Cesareans and Serious Maternal Complications:

The increase in cesarean rates also seems to be tied to a rise in severe obstetric complications. Here are a few articles discussing the recent research article Severe Obstetric Morbidity in the United States: 1998-2005 in the Feb 2009 issue of Obstetrics & Gynecology. (Email me if you'd like to see the full text).
Benefits of Maternity Leave:
Maternity leave benefits moms and babies. Maternity leave before pregnancy is connected with much lower c-section rates. And taking more leave afterwards is beneficial for breastfeeding (big surprise, right?). Email for the full text of the following two articles:
Sources: Sylvia Guendelman et al. "Maternity Leave In The Ninth Month of Pregnancy and Birth Outcomes Among Working Women." Women's Health Issues 19.1 (January-February 2009): 30-37.
Sylvia Guendelman et al. "Juggling Work and Breastfeeding: Effects of Maternity Leave and Occupational Characteristics." Pediatrics 123.1 (January 2009): e38-e46.

Canada's C-Section rate at Record High:
From The Calgary Herald:
Canada’s pregnancy specialists are calling on doctors to curb the fast-growing use of caesarean sections to deliver babies, saying the worrisome trend is exposing mothers and infants to more risk, not less. With one in four births now occurring by C-section - 92,799 babies a year - it is time to get “back to the basics,” says Dr. Vyta Senikas, associate executive vice-president of the Society of Obstetricians and Gynaecologists of Canada.

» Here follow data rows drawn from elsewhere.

(** the estimate from the percentages at the start and now *)
Definition eta (p_init p_new time_elapsed : Z) : Z * Z * Z * Z :=
  let p := if p_init =? 100 then p_init else Z.quot (100 * (p_new - p_init)) (100 - p_init) in
  let time_end := if p =? 0 then time_elapsed else Z.quot (time_elapsed * (100 - p)) p in
  if p_new =? 100 then calc_time time_elapsed else calc_time time_end.

Section Kernel.
(** the driver and what sysfs and procfs report *)
Context (K : kernel).

Definition print_eta (p_new started : Z) : prog statics (Z * Z * Z * Z) :=
  now ← answer (k_clock K);
  _ ← (if negb (flag started) then modify (set_s_eta now p_new) else mret tt);
  s ← get_static;
  mret (eta (s_p_init s) p_new (now - s_start s)).

(** [a / b] of unsigned operands *)
Definition quot_prog (a b : Z) : prog statics Z := lift (udiv a b).

(** [for (i = 1; i <= barlength; i++)]: the signed [int] of the bar length *)
Definition draw_bar (cyl cylinders aborted : Z) : prog statics unit :=
  p_new ← quot_prog (u32 (cyl * 100)) cylinders;
  s ← get_static;
  if negb (p_new =? s_p_old s) || negb (flag (s_started s)) || flag aborted then
    _ ← modify (set_s_bar (s_started s) p_new);
    barlength ← quot_prog (u32 (cyl * 33)) cylinders;
    time ← print_eta (if flag aborted then 100 else p_new) (s_started s);
    _ ← modify (λ s, set_s_bar 1 (s_p_old s) s);
    print (OutBar cyl cylinders (Some (barlength, p_new, time)))
  else print (OutBar cyl cylinders None).

Definition draw_hash (g : dasdfmt_globals) (cyl : Z) : prog statics unit :=
  if g_hashstep g =? 0 then crash
  else
    s ← get_static;
    if negb (Z.quot cyl (g_hashstep g) - s_hashcount s =? 0) then
      _ ← print OutHash; modify (λ s, set_s_hashcount (s_hashcount s + 1) s)
    else mret tt.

The group is urging doctors and women to choose a C-section only when there is a medical reason to justify one. “Safety of a woman and a baby should be the driving decisions here,” Senikas said. “We have to come back to the basics, and the basics are that 90 per cent of women will have a nice vaginal delivery without any problems to produce a healthy mother and baby.”